Constitutive activation of the receptor determines Familial Male-Limited Precocious Puberty; it exhibits autosomal dominant familial transmission and is characterized by high testosterone levels with low gonadotropins42). Puberty usually occurs between 1 and 4 years of age. Girls with these mutations do not exhibit premature puberty, probably because an increased FSH concentration is necessary to determine ovarian follicle growth and maturation42).
The FSH receptor gene
The structure of the FSH receptor closely resembles the structure of the LH receptor; the genes are in the same location on chromosome 2p2143). The FSH receptor consists of 10 exons, the last of which encodes both the transmembrane and intracellular domains.
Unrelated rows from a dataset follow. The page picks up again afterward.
(** Ancestry, as [advance] computes it: a breadth-first search through
    [parents], starting from [e], for the event [a].  Taking an event from the
    queue reads its block; a block that is not in the store raises
    [MissingEvent].  The queue holds one entry per path from [e], so the
    number of paths bounds the search; memoising the events seen changes
    neither the answer nor the error. *)
Fixpoint search (fuel : nat) (blocks : Blocks) (a : EventLink) (queue : list EventLink)
  : Result bool :=
  match fuel with
  | 0 => Ok false
  | S fuel' =>
      match queue with
      | [] => Ok false
      | link :: rest =>
          if bool_decide (link = a) then Ok true
          else if Blockstore.has (EventCid link) blocks
               then search fuel' blocks a (rest ++ parents link)
               else Err MissingEvent
      end
  end.

(** [contains blocks e a]: [a] is an ancestor of [e]. *)
Definition contains (blocks : Blocks) (e a : EventLink) : Result bool :=
  if Blockstore.has (EventCid e) blocks
  then search (length (history e)) blocks a (parents e)
  else Err MissingEvent.

(** Rule 2 on each event of the head: the head without the ancestors of
    [event], and whether there was one. *)
Fixpoint withoutAncestors (blocks : Blocks) (head : list EventLink) (event : EventLink)
  : Result (list EventLink * bool) :=
  match head with
  | [] => Ok ([], false)
  | h :: rest =>
      match contains blocks event h with
      | Err e => Err e
      | Ok below =>
          match withoutAncestors blocks rest event with
          | Err e => Err e
          | Ok (kept, removed) => Ok (if below then kept else h :: kept, below || removed)
          end
      end
  end.

(** Rule 3: whether [event] is an ancestor of an event of the head. *)
Fixpoint hasDescendant (blocks : Blocks) (head : list EventLink) (event : EventLink)
  : Result bool :=
  match head with
  | [] => Ok false
  | h :: rest =>
      match contains blocks h event with
      | Err e => Err e
      | Ok true => Ok true
      | Ok false => hasDescendant blocks rest event
      end
  end.

(** [advance(blocks, head, event)], the four rules of the spec.  No block is
    read for rule 1, and none when the head is empty. *)
Definition advance (blocks : Blocks) (head : list EventLink) (event : EventLink)
  : Result (list EventLink) :=
  if bool_decide (event ∈ head) then Ok head
  else
    match withoutAncestors blocks head event with
    | Err e => Err e
    | Ok (kept, true) => Ok (kept ++ [event])
    | Ok (_, false) =>
        match hasDescendant blocks head event with
        | Err e => Err e
        | Ok true => Ok head
        | Ok false => Ok (head ++ [event])
        end
    end.

(** Two lists of events with the same elements. *)
Definition sameEvents (l1 l2 : list EventLink) : Prop :=
  forall x, In x l1 <-> In x l2.
(** An operation is a method call on an object that exists: the kernel
    is looked up before a call that starts by allocating its result. *)
Definition step (op : Op) (h : Heap) : Outcome Heap :=
  match op with
  | OpNewContext => Ok (snd (Heap.allocContext DotContext.empty h))
  | OpNewKernel None => Ok (snd (DotKernel.new None h))
  | OpNewKernel (Some c) =>
      let! _ := Heap.getContext c h in
      Ok (snd (DotKernel.new (Some c) h))
  | OpAdd k i val =>
      let! _ := Heap.getKernel k h in
      let! '(_, h') := DotKernel.add k i val h in Ok h'
  | OpDotAdd k i val => let! '(_, h') := DotKernel.dotAdd k i val h in Ok h'
  | OpRmv k sel =>
      let! _ := Heap.getKernel k h in
      let! '(_, h') := DotKernel.rmv k sel h in Ok h'
  | OpJoin k other => DotKernel.join localeCompare k other h
  | OpDeepJoin k other => DotKernel.deepJoin localeCompare joinMethod k other h
  | OpClone k => let! '(_, h') := DotKernel.clone k h in Ok h'
  end.

Fixpoint run (ops : list Op) (h : Heap) : Outcome Heap :=
  match ops with
  | [] => Ok h
  | op :: rest => let! h' := step op h in run rest h'
  end.
End WithBuiltins.

End World.

(** ** A collation for the examples *)

(** The comparison of two strings by code units, as a comparator. *)
Definition codeUnitCompare (a b : string) : Z :=
  if Js.stringLt a b then -1 else if Js.stringLt b a then 1 else 0.

(** ** Well-formed identifiers and keys *)

Fixpoint noSep (sep : ascii) (s : string) : bool :=
  match s with
  | EmptyString => true
  | String c rest => negb (Ascii.eqb c sep) && noSep sep rest
  end.

(** A replica identifier: not empty and without the delimiter [':']. *)
Definition wfId (i : string) : bool :=
  negb (String.eqb i "") && noSep ":" i.

(** A key ["id:counter"] that [Dot.fromString] reads and [toString]
    writes back unchanged. *)
Definition wfKey (k : string) : bool :=
  match Dot.fromString k with
  | Ok d => String.eqb (Dot.toStringDot d) k
  | _ => false
  end.

(** The number written by a sequence of decimal digits after [acc]. *)
Fixpoint uintValue (d : Decimal.uint) (acc : Z) : Z :=
  match d with
  | Decimal.Nil => acc
  | Decimal.D0 d => uintValue d (acc * 10 + 0)
  | Decimal.D1 d => uintValue d (acc * 10 + 1)
  | Decimal.D2 d => uintValue d (acc * 10 + 2)
  | Decimal.D3 d => uintValue d (acc * 10 + 3)
  | Decimal.D4 d => uintValue d (acc * 10 + 4)
  | Decimal.D5 d => uintValue d (acc * 10 + 5)
  | Decimal.D6 d => uintValue d (acc * 10 + 6)
  | Decimal.D7 d => uintValue d (acc * 10 + 7)
  | Decimal.D8 d => uintValue d (acc * 10 + 8)
  | Decimal.D9 d => uintValue d (acc * 10 + 9)
  end.
(** The code points that [trim()] removes and that [\s] matches: the
    WhiteSpace and LineTerminator productions of ECMAScript (TAB, LF, VT,
    FF, CR, SPACE, NO-BREAK SPACE, U+1680, U+2000 to U+200A, U+2028,
    U+2029, U+202F, U+205F, U+3000, U+FEFF). *)
Definition whiteSpace : list N :=
  [9; 10; 11; 12; 13; 32; 160; 5760;
   8192; 8193; 8194; 8195; 8196; 8197; 8198; 8199; 8200; 8201; 8202;
   8232; 8233; 8239; 8287; 12288; 65279]%N.

Definition is_space (cp : N) : bool := existsb (N.eqb cp) whiteSpace.

Definition all_space (cps : list N) : bool := forallb is_space cps.

(** [s.trim().length === 0] *)
Definition trim_is_empty (s : string) : bool := all_space (codePoints s).

(** A thrown value, with the properties the handlers read:
    [e instanceof Error], [e.statusCode], [e.message], [e.body.retry_after],
    [e.body.detail]. *)
Record Error := mkError {
  instanceofError : bool;
  statusCode : option Z;
  message : option string;
  retry_after : option Z;
  detail : option string
}.

(** [new Error(msg)] *)
Definition newError (msg : string) : Error :=
  {| instanceofError := true; statusCode := None; message := Some msg;
     retry_after := None; detail := None |}.

(** A value interpolated in a template literal. *)
Definition show_opt (s : option string) : string := default "undefined" s.

End Js.

(** ** Data *)

(** [JobyNewsArticle], the reference produced by enumeration. *)
Record Article := mkArticle {
  a_url : string;
  a_title : string;
  a_publishedDate : string;
  a_category : string
}.

(** [JobyNewsContent], the payload of one fetched page. *)
Record Content := mkContent {
  c_title : string;
  c_content : string;
  c_tags : option (list string)
}.

(** An embedding vector.  Its components are doubles in the source; no
    branch of the code looks at them, and they are carried as integers. *)
Definition Embedding : Type := list Z.

(** [NewsData]: the columns that some branch of the code computes.  The
    remaining columns are constants or copies of fetched fields. *)
Record NewsData := mkNewsData {
  url : string;
  title : string;
  content : string;
  source : string;
  news_type : string;
  article_category : string;
  sentiment : string
}.

(** A stored row: the document and its embedding column. *)
Record Row := mkRow {
  r_data : NewsData;
  r_embedding : Embedding
}.

Definition r_url (r : Row) : string := url (r_data r).

(** [DuplicateTracker]'s fields. *)
Record Tracker := mkTracker {
  consecutiveDuplicates : Z;
  maxConsecutiveDuplicates : Z;
  tableName : string
}.

(** The mutable state a run works on. *)
Record World := mkWorld {
  tables : gmap string (list Row);   (* Supabase: table name to rows *)
  newsBrowser : bool;                (* a launched browser is held *)
  newsPage : bool;                   (* a page of that browser is held *)
  tracker : Tracker;                 (* the run's DuplicateTracker object *)
  embedCalls : nat                   (* calls made to the embedding provider *)
}.

Inductive DelayKind := Pacing | Backoff | RetryAfter | InterItem | InterService | Settle.

(** Effects visible from outside, in the order they happen. *)
Inductive Event :=
| EvDelay (k : DelayKind) (ms : Z)
| EvExists (table url : string)
| EvFetch (url : string)
| EvEmbed (text : string)
| EvInsert (table url : string)
| EvUpsert (table url : string)
| EvLaunch
| EvGoto (category : string)
| EvClosePage
| EvCloseBrowser
| EvStarted (service : string)
| EvCompleted (service : string)
| EvInfo (what : string)
| EvWarn (what : string)
| EvError (what : string).

Inductive Res (A : Type) :=
| Ok (a : A)
| Throw (e : Js.Error).
Arguments Ok {A} a.
Arguments Throw {A} e.

(** What the collaborators answer.  A [Some e]/[Throw e] answer is a
    rejected promise. *)
Record Env := mkEnv {
  query_rejects : string -> string -> option Js.Error;  (* count query on table, url *)
  query_errors : string -> string -> bool;     (* the query is answered {count: null, error} *)
  url_unique : string -> bool;                 (* the table has a unique index on url *)
  write_rejects : string -> string -> option Js.Error;  (* insert/upsert on table, url *)
  embed_answer : nat -> string -> Res (option Embedding);  (* n-th call of voyageai.embed *)
  launch_answer : option Js.Error;             (* puppeteer.launch *)
  newPage_answer : option Js.Error;            (* browser.newPage; the page set-up after it is taken to succeed *)
  goto_answer : string -> option Js.Error;     (* page.goto, per category tab *)
  select_answer : string -> option Js.Error;   (* selectNewsCategory's evaluate *)
  extract_answer : string -> Res (list Article);   (* extractNewsArticles *)
  fetch_answer : string -> option Content;     (* fetchArticleContentDirect: null on any failure *)
  closePage_answer : option Js.Error;          (* page.close *)
  closeBrowser_answer : option Js.Error;       (* browser.close *)
  toLowerCase : string -> string               (* String.prototype.toLowerCase, the engine's *)
}.

(** ** Computations: state, exceptions, emitted effects *)

Definition M (A : Type) : Type := World -> Res A * World * list Event.

Definition ret {A} (a : A) : M A := fun w => (Ok a, w, []).

Definition throw {A} (e : Js.Error) : M A := fun w => (Throw e, w, []).

Definition bind {A B} (m : M A) (k : A -> M B) : M B := fun w =>
  match m w with
  | (Ok a, w1, t1) => let '(r, w2, t2) := k a w1 in (r, w2, t1 ++ t2)
  | (Throw e, w1, t1) => (Throw e, w1, t1)
  end.

(** [try { m } catch (e) { h e }] *)
Definition try_catch {A} (m : M A) (h : Js.Error -> M A) : M A := fun w =>
  match m w with
  | (Ok a, w1, t1) => (Ok a, w1, t1)
  | (Throw e, w1, t1) => let '(r, w2, t2) := h e w1 in (r, w2, t1 ++ t2)
  end.

(** [try { m } finally { f }]: [f] runs on both exits; its own exception
    replaces the outcome of [m]. *)
Definition try_finally {A} (m : M A) (f : M unit) : M A := fun w =>
  let '(r, w1, t1) := m w in
  match f w1 with
  | (Ok _, w2, t2) => (r, w2, t1 ++ t2)
  | (Throw e, w2, t2) => (Throw e, w2, t1 ++ t2)
  end.

Definition emit (e : Event) : M unit := fun w => (Ok tt, w, [e]).
Definition get : M World := fun w => (Ok w, w, []).
Definition modify (f : World -> World) : M unit := fun w => (Ok tt, f w, []).

(** A promise that rejects with [e] when the collaborator says so. *)
Definition settle (a : option Js.Error) : M unit :=
  match a with
  | Some e => throw e
  | None => ret tt
  end.

Definition of_res {A} (r : Res A) : M A :=
  match r with
  | Ok a => ret a
  | Throw e => throw e
  end.

Declare Scope js_scope.
Delimit Scope js_scope with js.
Notation "'let*' x ':=' m 'in' k" := (bind m (fun x => k))
  (at level 10, x name, m at level 100, k at level 200) : js_scope.
Notation "'do*' m 'in' k" := (bind m (fun _ => k))
  (at level 10, m at level 100, k at level 200) : js_scope.
Open Scope js_scope.

(** [await this.delay(ms)] *)
Definition delay (k : DelayKind) (ms : Z) : M unit := emit (EvDelay k ms).

Definition set_tracker (t : Tracker) (w : World) : World :=
  {| tables := tables w; newsBrowser := newsBrowser w; newsPage := newsPage w;
     tracker := t; embedCalls := embedCalls w |}.

Definition set_tables (d : gmap string (list Row)) (w : World) : World :=
  {| tables := d; newsBrowser := newsBrowser w; newsPage := newsPage w;
     tracker := tracker w; embedCalls := embedCalls w |}.

Definition set_browser (b p : bool) (w : World) : World :=
  {| tables := tables w; newsBrowser := b; newsPage := p;
     tracker := tracker w; embedCalls := embedCalls w |}.

Definition bump_embedCalls (w : World) : World :=
  {| tables := tables w; newsBrowser := newsBrowser w; newsPage := newsPage w;
     tracker := tracker w; embedCalls := S (embedCalls w) |}.

(** ** The store (Supabase) *)

Module Store.
Section WithEnv.
Variable env : Env.

Definition rows_with (url : string) (rows : list Row) : list Row :=
  filter (fun r => r_url r = url) rows.

(** [supabase.from(t).select('*', {count:'exact', head:true}).eq('url', url)]:
    resolves to the number of matching rows; [count] is [null] when the
    server answers an error (as it does when there is no such table); the
    promise rejects when the request itself fails. *)
Definition count_by_url (table url : string) : M (option Z) :=
  do* emit (EvExists table url) in
  do* settle (query_rejects env table url) in
  let* w := get in
  ret (if query_errors env table url then None
       else match tables w !! table with
            | Some rows => Some (Z.of_nat (length (rows_with url rows)))
            | None => None
            end).

(** The error object PostgREST answers with: a plain object with a
    [message], not an [Error] instance. *)
Definition pg_error (msg : string) : Js.Error :=
  {| Js.instanceofError := false; Js.statusCode := None; Js.message := Some msg;
     Js.retry_after := None; Js.detail := None |}.

Definition unique_violation : Js.Error :=
  pg_error "duplicate key value violates unique constraint".
Definition no_relation : Js.Error := pg_error "relation does not exist".
Definition no_conflict_target : Js.Error :=
  pg_error "there is no unique or exclusion constraint matching the ON CONFLICT specification".

(** [supabase.from(t).insert([row]).select('id').single()]: resolves to
    [{data, error}]; [inl id] stands for [{data: {id}, error: null}] and
    [inr e] for [{data: null, error: e}]. *)
Definition insert (table : string) (row : Row) : M (nat + Js.Error) :=
  do* emit (EvInsert table (r_url row)) in
  do* settle (write_rejects env table (r_url row)) in
  let* w := get in
  match tables w !! table with
  | None => ret (inr no_relation)
  | Some rows =>
      if url_unique env table && bool_decide (rows_with (r_url row) rows <> [])
      then ret (inr unique_violation)
      else do* modify (set_tables (<[table := rows ++ [row]]> (tables w))) in
           ret (inl (length rows))
  end.
(** * SerialPlotterTUI: line parser, series store and link supervisor

    A shallow embedding of the ingestion pipeline of [SerialPlotterTUI.py]
    (and of its two sibling variants [serial_plotter_tui.py] and
    [serial_plotter.py]): [parse_line], [PlotextGraph.add_values],
    [CurrentValues.update_values], [process_line], [action_clear] and the
    body of [read_serial_loop].

    Conventions of the embedding:
    - a Python [str] is a list of Unicode code points ([list N]);
    - a Python [dict] is a [gmap] (insertion order plays no part in the
      properties below);
    - a Python [float] is a binary64 [spec_float];
    - code that can raise returns a [result]; [try/except ValueError] is
      [try_except_ValueError];
    - [collections.deque(maxlen=n)] is a record of its bound and items. *)

From Stdlib Require Import ZArith NArith QArith List String Ascii Lia DecimalNat.
From Stdlib Require Import Floats.SpecFloat.
From stdpp Require Import gmap list sorting.

Local Open Scope Z_scope.

(** ** Exceptions and results *)

Inductive exn :=
| ValueError
| SerialException
| OSError
| OtherException.

Inductive result (A : Type) :=
| Ok (a : A)
| Raise (e : exn).

Arguments Ok {A} a.
Arguments Raise {A} e.

#[global] Instance result_ret : MRet result := fun A a => Ok a.
(** * genai_PDF_Extractor: table normalisation, cleanup fallback and CSV export

    A shallow embedding of
      - [backend/services/pdf_tables.py]   ([_normalize_table], [extract_tables]),
      - [backend/services/ollama_clean.py] ([clean_tables_with_ollama]),
      - [backend/services/main.py]         ([export_single_csv], [export_all_zip]),
    together with the library behaviour these functions rely on
    ([str.strip], [csv.writer] and [csv.reader] with the default dialect). *)

From Stdlib Require Import List NArith ZArith Arith Bool Lia String Ascii Sorted.
From Stdlib Require Import DecimalString DecimalNat.
Import ListNotations.

Set Warnings "-register-all".

Local Open Scope N_scope.
Local Open Scope list_scope.

(* ================================================================== *)
(** ** Python strings *)

Module PyStr.

(** A Python [str] is a sequence of Unicode code points. *)
Abbreviation char := N (only parsing).
Abbreviation str := (list N) (only parsing).

(** Literals of the development are written as Rocq strings. *)
Definition py (s : string) : str := map N_of_ascii (list_ascii_of_string s).

(** [str.isspace] on one code point: the table of CPython's
    [_PyUnicode_IsWhitespace]. *)
Definition isspace (c : char) : bool :=
  ((9 <=? c) && (c <=? 13)) || ((28 <=? c) && (c <=? 32))
  || (c =? 133) || (c =? 160) || (c =? 5760)
  || ((8192 <=? c) && (c <=? 8202))
  || (c =? 8232) || (c =? 8233) || (c =? 8239) || (c =? 8287) || (c =? 12288).

Fixpoint lstrip (s : str) : str :=
  match s with
  | [] => []
  | c :: r => if isspace c then lstrip r else s
  end.

Definition rstrip (s : str) : str := rev (lstrip (rev s)).

(** [s.strip()] with no argument. *)
Definition strip (s : str) : str := rstrip (lstrip s).

Definition is_empty (s : str) : bool :=
  match s with [] => true | _ => false end.

Definition str_eq_dec : forall a b : str, {a = b} + {a <> b} :=
  list_eq_dec N.eq_dec.

End PyStr.
Import PyStr.

(* ================================================================== *)
(** ** pdf_tables.py *)

(** A raw cell as pdfplumber hands it over: [None] or a [str]
    (for a [str] value [str(c)] is [c] itself). *)
Abbreviation cell := (option str) (only parsing).
Abbreviation raw_row := (list cell) (only parsing).
Abbreviation grid := (list raw_row) (only parsing).

(** The dictionary returned by [_normalize_table]. *)
Record norm := mkNorm { n_headers : list str; n_rows : list (list cell) }.

(** [cell is not None and str(cell).strip() != ''] *)
Definition cell_nonblank (c : cell) : bool :=
  match c with
  | None => false
  | Some s => negb (is_empty (strip s))
  end.

(** [row and any(... for cell in row)] *)
Definition row_nonblank (row : raw_row) : bool :=
  match row with
  | [] => false
  | _ => existsb cell_nonblank row
  end.

(** [str(c).strip() if c is not None else ''] *)
Definition header_cell (c : cell) : str :=
  match c with
  | Some s => strip s
  | None => []
  end.

(** [None if (c is None or str(c).strip() == '') else c] *)
Definition clean_cell (c : cell) : cell :=
  match c with
  | None => None
  | Some s => if is_empty (strip s) then None else c
  end.

(** The [for i, row in enumerate(raw_rows)] loop with its [break]: the
    pair [(headers, data_rows)], both empty when the loop runs out. *)
Fixpoint find_header (raw_rows : grid) : list str * grid :=
  match raw_rows with
  | [] => ([], [])
  | row :: rest =>
      if row_nonblank row then (map header_cell row, rest)
      else find_header rest
  end.

Definition _normalize_table (raw_rows : grid) : norm :=
  let '(headers, data_rows) := find_header raw_rows in
  mkNorm headers (map (map clean_cell) data_rows).

(** The table dictionaries that [extract_tables] appends. *)
Record Table := mkTable {
  page : nat;
  table_index : nat;
  headers : list str;
  rows : list (list cell)
}.

(** What was asked of a page: [page.extract_tables(table_settings=...)]
    (the line strategy) or [page.extract_tables()] (library defaults). *)
Inductive strategy := Lines | Defaults.

(** A page answers each call with [None] or a list of raw grids. *)
Record Page := mkPage {
  lines_tables : option (list grid);
  default_tables : option (list grid)
}.

Definition page_extract_tables (p : Page) (s : strategy) : option (list grid) :=
  match s with
  | Lines => lines_tables p
  | Defaults => default_tables p
  end.

(** [x or []] *)
Definition or_nil {A} (x : option (list A)) : list A :=
  match x with Some l => l | None => [] end.

(** Lines 44-46 of [extract_tables], with the calls made on the page
    recorded in order. *)
Definition raw_tables_of (p : Page) : list strategy * list grid :=
  let raw_tables := or_nil (page_extract_tables p Lines) in
  match raw_tables with
  | [] => ([Lines; Defaults], or_nil (page_extract_tables p Defaults))
  | _ => ([Lines], raw_tables)
  end.

(** [for t_idx, raw in enumerate(raw_tables)] from index [t_idx]. *)
Fixpoint tables_from (p_idx t_idx : nat) (raws : list grid) : list Table :=
  match raws with
  | [] => []
  | raw :: rest =>
      let norm := _normalize_table raw in
      mkTable p_idx t_idx (n_headers norm) (n_rows norm)
      :: tables_from p_idx (S t_idx) rest
  end.

Definition tables_of_page (p_idx : nat) (p : Page) : list Table :=
  tables_from p_idx 0 (snd (raw_tables_of p)).

(** [for p_idx, page in enumerate(pdf.pages, start=...)] *)
Fixpoint pages_from (p_idx : nat) (pages : list Page) : list Table :=
  match pages with
  | [] => []
  | p :: rest => tables_of_page p_idx p ++ pages_from (S p_idx) rest
  end.

Definition extract_tables (pdf_pages : list Page) : list Table :=
  pages_from 1 pdf_pages.


(* ================================================================== *)
(** ** ollama_clean.py *)


(** Python values as [json.loads] builds them and [json.dumps] reads
    them: [None], [bool], [int], [float] (kept as its lexeme), [str],
    [list] and [dict]. *)
Inductive json :=
| JNull
| JBool (b : bool)
| JInt (z : Z)
| JFloat (lexeme : str)
| JStr (s : str)
| JArr (items : list json)
| JObj (fields : list (str * json)).

(** The exceptions that can leave the [try] block. *)
Inductive exn :=
| TransportError      (* httpx: connection refused, timeout, ... *)
| HTTPStatusError     (* resp.raise_for_status() *)
| JSONDecodeError     (* resp.json(), json.loads *)
| AttributeError.     (* .get on a non-dict, .strip on a non-str *)

(** A computation that returns or raises. *)
Inductive res (A : Type) :=
| Ret (a : A)
| Raise (e : exn).
Arguments Ret {A} a.
Arguments Raise {A} e.
(** * OrderBy: the sort operator of velox/exec/OrderBy.cpp

    A shallow embedding of the OrderBy operator: its constructor, the
    push/pull methods [addInput], [noMoreInput], [getOutput], the memory
    arbitration entry point [reclaim] and [abort].

    The operator owns a [SortBuffer] (the sort/spill engine) through a
    [std::unique_ptr]; the engine, the memory pool and the [Operator] base
    class live in other translation units and appear here as interfaces.
    Every method is a computation over the operator object that either
    returns, throws a C++ exception, or has undefined behaviour, and that
    emits the sequence of calls it makes to its collaborators. *)

From Stdlib Require Import String List ZArith NArith Bool Lia.
From ExtLib Require Import Structures.Monad.
Import ListNotations.
Import MonadNotation.
Local Open Scope monad_scope.
Local Open Scope string_scope.

Set Implicit Arguments.

(** ** Sort orders and comparison flags *)

(** [core::SortOrder]: the logical order of one sorting key. *)
Record SortOrder := mkSortOrder {
  isAscending : bool;
  isNullsFirst : bool
}.
(** The cell events, v1 and v2. *)
Inductive CellTableEvent : Type :=
| CellCreated (id : string) (cellType : CellType) (position : JsNumber)
    (createdBy : string) (actorId : option string)
| CellCreated2 (args : CellCreatedArgs)
| CellSourceChanged (id source modifiedBy : string)
| CellTypeChanged (id : string) (cellType : CellType)
    (actorId : option string)
| CellDeleted (id : string) (actorId : option string)
| CellMoved (id : string) (newPosition : JsNumber) (actorId : option string)
| CellMoved2 (args : CellMovedArgs)
| CellSourceVisibilityToggled (id : string) (sourceVisible : bool)
    (actorId : option string)
| CellOutputVisibilityToggled (id : string) (outputVisible : bool)
    (actorId : option string)
| CellAiContextVisibilityToggled (id : string) (aiContextVisible : bool)
    (actorId : option string)
| PresenceSet (userId : string) (cellId : option string).

(** [if (actorId) ops.push(updatePresence(actorId, id))] *)
Definition presenceOfActor (actorId : option string) (id : string)
    : list CellsOp :=
  if truthy actorId then [cells_presence (presenceRow (orEmpty actorId) (Some id))]
  else [].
To date, little is known about activating mutations of the FSH receptor gene.
LIN28B gene
The LIN28B gene is located on chromosome, and it was cloned and characterized originally in human hepatocellular carcinoma cells44). LIN28B is a human homolog of lin-28 of nematode Caenorhabitidis elegans; Gain-of-function and loss-of-function mutations in LIN28 result in retarded or precocious development, respectively45). The lin-28 family regulates the biogenesis of let-7 microRNA family members, which control the timing of developmental events45). Thus LIN28B may have a role in human pubertal development and thus, is a candidate gene for precocious puberty. The UKPMC funders group carried out a genome-wide association study on the age of menarche in 4,714 women and reported an association with LIN28B46). They determined that rs314276 is a single nucleotide polymorphism (SNP) located in intron 2 of LIN28B. The SNP resides in a region of high linkage disequilibrium around 200 kb in size that includes the 5' region and the first 3 exons of LIN28B46). The rs314276 SNP is associated with the timing of pubertal growth and development in both girls and boys46).
Conclusions
Puberty is a complex multistage process that occurs over a 2- to 3-year period and involves growth acceleration, weight gain and the appearance of secondary sexual physical features. The timing of puberty onset varies greatly among individuals and races, and much of this variation is due to genetic factors. However, the exact causes and mechanisms underlying this variation remain largely unknown. Several genes have been implicated in the pathogenesis of GDPP; the genes are associated with the development and migration of GnRH neurons, the regulation of GnRH synthesis, secretion and action or gonadotropin cascades. Few genetic causes of GDPP have been identified thus far, but potential genetic causes continue to emerge from research studies, and many areas of research await exploration. In the near future, genetic alterations related to GDPP should be identified individually.